Thinking Cypress

Shahab Fotouhi, Towards salvation, 2004, installation (resin, neon), 5.5 m x 1.50 m, courtesy of the artist

Berlin
Thinking Cypress
Villa Rose
September 11–November 30, 2005

Rebell Minds’ professed aim is “to create a space in which social barriers and limitations cease to exist and to provide a means of communication that will inspire and provoke people to speak their minds.” Under this ambitious rubric, their latest effort presents contemporary work from Iran in the three-part show ‘Thinking Cypress,’ whose title alludes to the metaphorical significance of cypresses as Persian heroes. Perhaps over-the-top romanticized, the “heroes” here are the young Iranian artists Shahab Fotouhi, Mahmoud Bakhshi Moakhar, and Arash Hanaei, who address socially volatile subjects and positions.

The first installation addresses the events of September 11, 2001. Fotouhi’s Toward Salvation, which intentionally opened on the four-year anniversary of the attack, is a poetic and soothing piece despite its obviously brutal subject matter. Two white neon tubes, symbolizing New York’s razed monuments to commerce, hang suspended and perpendicular to the floor in a darkened room. Surrounding their radiating beams are concentric circles of multicolored insects that fly directly toward the lights, transfixed and lured by their luminescent gleam. Just as the moth cannot deter its route despite its own imminent self-destruction, so these dragonflies — whose tubular form and extended wings recall an airplane — can do nothing but fly to their death.

Here, the radiance of the lights suggests the promise of paradise toward which the kamikazes believed they were flying. Deeply committed to their faith, they were unable to alter their course. Yet, by using insects as his pilots, Fotouhi makes a fundamental point: humans are not mindless creatures controlled by nature, for they have the benefit of reason and choice to change their position. He passes no clear judgment and seems to argue both sides, questioning a radical Islamist mentality as well as suggesting that the US may have turned itself into an irresistible target, either through diplomatic failure or a unstoppable arrogance — as manifest here in not so subtle fashion by the soaring tubes.

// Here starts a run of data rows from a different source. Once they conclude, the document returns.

(* ===== verification/VirtualFileProvider.v ===== *)
(** * The contents of virtual files (hookself/internal/virtual_file_provider.{h,cpp})

    What a traced program reads in place of /proc/<pid>/status, maps and
    attr/current: the kernel's text is read, and the lines that would show the
    tracer are rewritten or left out, in the buffer. The system calls are
    parameters. Offsets are [nat]: they stay below the size of a buffer. *)

From S2P Require Import Prelude ProcStatus ProcStatusLines.
From stdpp Require Import list strings pretty.
#[local] Open Scope Z_scope.

Definition HOOKSELF_VFILE_PROC_STATUS : Z := 2.
Definition HOOKSELF_VFILE_PROC_MAPS : Z := 3.
Definition HOOKSELF_VFILE_SELINUX_CONTEXT : Z := 4.
Definition HOOKSELF_VFILE_F_HIDE_INTERNAL_MAPPINGS : Z := 1.
(** errno.h *)
Definition EFBIG : Z := 27.
Definition EINTR : Z := 4.
Definition ENODATA : Z := 61.
(** [uintptr_t] has 64 bits. *)
Definition UINTPTR_MAX : Z := UINT64_MAX.

Record VirtualFileHiddenRange := { hr_start : Z; hr_size : Z }.

(** ** Bytes *)

(** [memmove(data + to, data + from, n)] and [memcpy] of other bytes. *)
Definition memmove (data : list Z) (to from n : nat) : list Z := take to data ++ take n (drop from data) ++ drop (to + n) data.
Definition memcpy (data : list Z) (to : nat) (bs : list Z) : list Z := take to data ++ bs ++ drop (to + length bs) data.

(** [memcmp(data + offset, bytes, length) == 0] *)
Definition same_bytes (data bs : list Z) (offset : nat) : bool :=
  forallb (fun i => data !!! (offset + i)%nat =? bs !!! i) (seq 0 (length bs)).

(** A pointer into the buffer with a size is the bytes it covers. *)
Definition view_of (data : list Z) (start size : nat) : list Z := take size (drop start data).

Definition StartsWith (data prefix : list Z) : bool := (length prefix <=? length data)%nat && same_bytes data prefix 0.

Definition Contains (data needle : list Z) : bool :=
  if (length needle =? 0)%nat || (length data <? length needle)%nat then false
  else existsb (same_bytes data needle) (seq 0 (S (length data - length needle))).

(** ** Lines of /proc/<pid>/maps *)

Definition not_blank (b : Z) : bool := negb (blank b).

(** The loop over the fields before the path. *)
Fixpoint skip_fields (fields : nat) (line : list Z) (offset : nat) : option nat :=
  match fields with
  | O => Some offset
  | S fields =>
    let start := skip blank line (length line) offset in
    let offset := skip not_blank line (length line) start in
    if (offset =? start)%nat then None else skip_fields fields line offset
  end.

Definition MappingPath (line : list Z) : option (list Z) :=
  match skip_fields 5 line 0 with
  | None => None
  | Some offset =>
    let offset := skip blank line (length line) offset in
    if (offset <? length line)%nat then Some (view_of line offset (length line - offset)) else None
  end.

Definition hex_digit (b : Z) : option Z :=
  if (48 <=? b) && (b <=? 57) then Some (u8 (b - 48))
  else if (97 <=? b) && (b <=? 102) then Some (u8 (b - 97 + 10))
  else if (65 <=? b) && (b <=? 70) then Some (u8 (b - 65 + 10))
  else None.

Fixpoint hex_loop (data : list Z) (parsed : Z) : option Z :=
  match data with
  | [] => Some parsed
  | b :: data =>
    match hex_digit b with
    | None => None
    | Some digit => if (UINTPTR_MAX - digit) / 16 <? parsed then None else hex_loop data (u64 (parsed * 16 + digit))
    end
  end.
Definition ParseHex (data : list Z) : option Z := if (length data =? 0)%nat then None else hex_loop data 0.

Definition not_dash (b : Z) : bool := negb (b =? 45).
Definition MappingRange (line : list Z) : option (Z * Z) :=
  let dash := skip not_dash line (length line) 0 in
  if (dash =? 0)%nat || (dash =? length line)%nat then None
  else
    let range_end := skip not_blank line (length line) (S dash) in
    match ParseHex (view_of line 0 dash) with
    | None => None
    | Some start =>
      match ParseHex (view_of line (S dash) (range_end - S dash)) with
      | None => None
      | Some finish => if start <? finish then Some (start, finish) else None
      end
    end.

Definition OverlapsHiddenRange (start finish : Z) (ranges : list VirtualFileHiddenRange) : bool :=
  existsb (fun r =>
    if (hr_size r =? 0) || (UINTPTR_MAX - hr_size r <? hr_start r) then false
    else (start <? u64 (hr_start r + hr_size r)) && (hr_start r <? finish)) ranges.

(** Whether a line is left out. *)
Definition hidden_line (ranges : list VirtualFileHiddenRange) (line : list Z) : bool :=
  match MappingRange line with Some (start, finish) => OverlapsHiddenRange start finish ranges | None => false end ||
  match MappingPath line with
  | Some path => Contains path (chars "hookself-session") || Contains path (chars "hookself-vfile") || Contains path (chars "libhookself.so")
  | None => false
  end.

The second work is Moakhar’s sculpture The Great Middle East for George W. Bush, which probes issues of geography, nationality and ideology. The artist took an aluminum and Plexiglas case, usually used for shipping, and packed it with rows of national flags from Iraq, Iran, Libya, Palestine, Sudan, Syria and Lebanon. Their precise arrangement — seven of a one nation’s flag stacked in a column, with seven columns total — brings to mind a military parade, or perhaps a procession of flag-draped coffins of war victims. While the language of flag design is admittedly limited, the similarities in color and pattern remain particularly striking: almost all have horizontal red, green or black stripes flanking a white central band, bearing an insignia or a triangle. While this does seem to suggest a certain homogeneity of constructions of nationality, it might also be read as criticism of America’s wont to regard these countries as interchangeable, not separate, entities.

Stamped in a row on the transparent case are a series of pictograms signifying prevailing American foreign policy in the region, their very orderliness denoting the cookie-cutter nature of the American martial mission in the region. A bag of money alludes to its penchant for economic exploitation (most horrifically as a direct result of war); a radioactive symbol represents its arrogant and controlling attitude toward nuclear power; a scale represents the legal system, which is clearly unjust toward suspect incoming visitors; a plane, boat, and customs line refer to the limited ability of citizens of these countries — or any associated with an even vaguely Islamic background — to enter the “Land of the Free and the Home of the Brave.”

Finally, the last part of the exhibition — which will be hung alongside the previous installations (from November 3–30) — comprises a photographic series by Arash Hanaei titled ‘The Benefits of Vegetarianism.’ Hanaei reflects upon the damage inflicted upon his country during the Iran-Iraq war. Close-ups of burned and mutilated dolls indicate the war’s general torment but especially that inflicted on children, who suffered especially serious injuries. The limbless toys graphically symbolize the physical results of bombs and fires, and with them Hanaei questions the discrepancy between the celebrated ideals of the war and the ugly truths they concealed.

Although the worldview on show here is hardly cataclysmic, it may manage to defy some narrow-minded conceptions of the nature of expression in Iran; in the end, it’s not all that bad. Oddly enough, it appears that these artist/heroes did not require the sanctuary of Rebell Minds to speak their minds. They’re doing just fine on their own.